Tuesday, August 29, 2006
My Weekend: Weddings, nudity and thin hotel walls...
Spaghetti Junction seems less of a marvel than it once was. When I was younger and we drove past, I distinctly remember it actually looking like spaghetti, with at least a hundred winding over-passes and motorways. Nowadays, with adulthood sweeping away my childish exuberances, it seems like there’s little more than a dribble of concrete flopping limply over the motorway. I hope someone can tell me that, somewhere between about 1992 and now, at least three dozen roads in the area have been destroyed. Either that, or being an adult is a lot less wondrous than being a child.

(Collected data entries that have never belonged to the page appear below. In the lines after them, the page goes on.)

(** * captcha-svg-generator: a shallow embedding of the generator and its
      collaborators, with the properties of its specification.

    Sources embedded here:
    - [src/lib/random.js]      ([randomInt])
    - [src/lib/colors.js]      ([randomColor])
    - [src/lib/presets.js]     ([buildCharPreset])
    - [src/CaptchaGenerator.js] (constructor, [generateKey], [generate],
      [storeCaptcha], [verifyCaptcha], [generateWavyNoise])

    Modelling conventions.
    - JavaScript numbers are rationals extended with the two infinities and
      NaN ([num]); rounding of doubles and the sign of zero are left out.
      The arithmetic of the model is exact, so a property of a computed
      coordinate is stated only where rounding cannot change it: as a
      bound that a monotone rounding keeps, or under hypotheses that make
      every intermediate value a whole number that a double holds exactly.
      Every zero divisor met in [generate] is a sum started from the literal
      [0], which is a positive zero, so a division by it follows the rule
      for [+0].
    - [Math.random], [Date.now] and [opentype.load] are read from an explicit
      [world]; code that calls them lives in the monad [M], which threads the
      world and carries thrown errors.
    - Template literals that build SVG markup are kept as the records of the
      values they interpolate. *)

From Stdlib Require Import ZArith QArith Qround List String Ascii Lia Bool.
From Stdlib Require Import DecimalString.
Import ListNotations.

Local Open Scope Z_scope.

(* ------------------------------------------------------------------ *)
(** ** JavaScript numbers *)

Module Num.

Inductive num : Type :=
| Fin (q : Q)
| PInf
| NInf
| NaN.

Definition ofZ (z : Z) : num := Fin (inject_Z z).

Definition neg (a : num) : num :=
  match a with
  | Fin q => Fin (- q)
  | PInf => NInf
  | NInf => PInf
  | NaN => NaN
  end.

(** [a + b] *)
Definition add (a b : num) : num :=
  match a, b with
  | NaN, _ | _, NaN => NaN
  | Fin x, Fin y => Fin (x + y)
  | PInf, NInf | NInf, PInf => NaN
  | PInf, _ | _, PInf => PInf
  | NInf, _ | _, NInf => NInf
  end.

(** [a - b] *)
Definition sub (a b : num) : num := add a (neg b).

(** The sign of an infinity multiplied or divided by the finite [q]; an
    infinity times zero is NaN. *)
Definition scaleInf (positive : bool) (q : Q) : num :=
  match q ?= 0 with
  | Eq => NaN
  | Gt => if positive then PInf else NInf
  | Lt => if positive then NInf else PInf
  end%Q.

(** [a * b] *)
Definition mul (a b : num) : num :=
  match a, b with
  | NaN, _ | _, NaN => NaN
  | Fin x, Fin y => Fin (x * y)
  | PInf, Fin y | Fin y, PInf => scaleInf true y
  | NInf, Fin y | Fin y, NInf => scaleInf false y
  | PInf, PInf | NInf, NInf => PInf
  | PInf, NInf | NInf, PInf => NInf
  end.

(** [a / b]; a finite number over zero is an infinity of its sign, and
    [0 / 0] is NaN. *)
Definition div (a b : num) : num :=
  match a, b with
  | NaN, _ | _, NaN => NaN
  | Fin x, Fin y =>
      match y ?= 0 with
      | Eq => match x ?= 0 with
              | Eq => NaN
              | Gt => PInf
              | Lt => NInf
              end
      | _ => Fin (x / y)
      end%Q
  | Fin _, (PInf | NInf) => Fin 0
  | PInf, Fin y => match (y ?= 0)%Q with Lt => NInf | _ => PInf end
  | NInf, Fin y => match (y ?= 0)%Q with Lt => PInf | _ => NInf end
  | (PInf | NInf), (PInf | NInf) => NaN
  end.

(** [Math.min(a, b)]: NaN as soon as one argument is NaN. *)
Definition min (a b : num) : num :=
  match a, b with
  | NaN, _ | _, NaN => NaN
  | NInf, _ | _, NInf => NInf
  | PInf, c | c, PInf => c
  | Fin x, Fin y => if Qle_bool x y then Fin x else Fin y
  end.

(** [a > b]: false as soon as one side is NaN. *)
Definition gt (a b : num) : bool :=
  match a, b with
  | NaN, _ | _, NaN => false
  | PInf, PInf => false
  | PInf, _ => true
  | _, PInf => false
  | NInf, _ => false
  | Fin _, NInf => true
  | Fin x, Fin y => negb (Qle_bool x y)
  end.

(** [a <= b]: false as soon as one side is NaN. *)
Definition le (a b : num) : bool :=
  match a, b with
  | NaN, _ | _, NaN => false
  | _, PInf => true
  | PInf, _ => false
  | NInf, _ => true
  | Fin _, NInf => false
  | Fin x, Fin y => Qle_bool x y
  end.

(** Equality of numbers up to the representation of the rational; NaN is
    related to itself here, so this is the equality of the model and not
    JavaScript's [===]. *)
Definition eqv (a b : num) : Prop :=
  match a, b with
  | Fin x, Fin y => (x == y)%Q
  | PInf, PInf | NInf, NInf | NaN, NaN => True
  | _, _ => False
  end.

Definition isNaN (a : num) : bool :=
  match a with NaN => true | _ => false end.

End Num.

Import Num.

Declare Scope num_scope.
Delimit Scope num_scope with num.
Infix "+" := Num.add : num_scope.
Infix "-" := Num.sub : num_scope.
Infix "*" := Num.mul : num_scope.
Infix "/" := Num.div : num_scope.
Infix "==" := Num.eqv (at level 70, no associativity) : num_scope.
Coercion Fin : Q >-> num.

Local Open Scope string_scope.

(* ------------------------------------------------------------------ *)
(** ** JavaScript values, errors and the effect monad *)

(** The values that cross the storage interface: what a fetch callback can
    resolve to, and what [verifyCaptcha] can hand back. *)
Inductive value : Type :=
| VUndefined
| VNull
| VBool (b : bool)
| VNumber (n : num)
| VString (s : string).

(** [ToBoolean]. *)
Definition truthy (v : value) : bool :=
  match v with
  | VUndefined | VNull => false
  | VBool b => b
  | VNumber (Fin q) => negb (Qeq_bool q 0)
  | VNumber NaN => false
  | VNumber _ => true
  | VString s => negb (s =? "")
  end.

(** [a === b]. *)
Definition strictEq (a b : value) : bool :=
  match a, b with
  | VUndefined, VUndefined | VNull, VNull => true
  | VBool x, VBool y => Bool.eqb x y
  | VNumber (Fin x), VNumber (Fin y) => Qeq_bool x y
  | VNumber PInf, VNumber PInf | VNumber NInf, VNumber NInf => true
  | VString x, VString y => x =? y
  | _, _ => false
  end.

(** [a && b]: the left operand itself when it is falsy. *)
Definition jsAnd (a b : value) : value := if truthy a then b else a.

(** [a || b]: the left operand itself when it is truthy. *)
Definition jsOr (a b : value) : value := if truthy a then a else b.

On Saturday I went into London, arranging to meet a friend for lunch, followed by an afternoon in the park with my Dad. We don’t see one another very often, and the conversation this time round was a deeply disturbing story about his recent escapades on a naturist beach in Brighton. Whilst I don’t begrudge him his freedom to wander naked along whichever part of the South coast he lawfully chooses, there is something almost indescribably horrific about hearing my own father’s tales of clothes-free shenanigans. Especially since I am his son, and therefore genetically pre-disposed to emulate his feats. Whilst I can grudgingly accept baldness, if my genes think they’ll have me prancing nude around Brighton in thirty years time, they’re wrong.
Anyway, from my London nightmare to Ware (where?), and the wedding. It turns out that the relative of Tam’s concerned was a man named Matt, and his bride a girl called Charlotte. And a very nice wedding it was too. The ceremony was in a lovely old house with glorious gardens which we wandered around during our stay. I’d love to get married one day, but have a real fear about cracking up during the vows. Even now I find them quite amusing, and have a real urge to giggle sometimes. I think it’s a nervous thing with the silence, but there are a number of things that I find amusing and that, if I was starring as the Groom and was stood there with my Bride, I know that we as a couple would find hysterical too. I’d have to really try and hold it together. There’s the “no lawful impediment” bit, where someone always seems to cough at the crucial moment. Then there’s the part I lovingly refer to as the “Alf Garnett” element of the ceremony, where the Minister recites the names of a string of sit-coms “In Sickness and In Health… Til Death us do Part…” and all I can think of is Warren Mitchell screaming at Tony Booth.
I have been to a number of weddings recently, and there is an awful lot of hanging about in between the various elements. I reckon there’s money to be made in hurrying the whole process along a bit. If we could be ushered with urgency from ceremony to photographs to meal to speeches to exit, the venues could probably get three in in an afternoon, and the whole thing would be a damn site cheaper for the punters. As it was we stood around shivering on the grass, digesting our own stomachs waiting for the food.
We stayed in the annex next to the old house, which used to be a conference centre and training venue, and thus had the requisite furniture (depressing pine desk, tiny TV purchased in bulk from ex-Soviet republic, pressure-free shower etc). Our room was groan-inducingly bad. I would like to congratulate the owners of the hotel for managing to fit a 4’6” bed in a room precisely 4’7” wide, and also in constructing walls so spectacularly thin that their ability to prop up the ceiling was remarkable given their ability to transmit even the most miniscule outside noise directly to my ears.
That’s it for my summer of weddings. We don’t have any more planned for a while now. I was glad to get back to Prestwich last night, but was back in work today. Three day weekends are great, but the worst thing about them is that they end.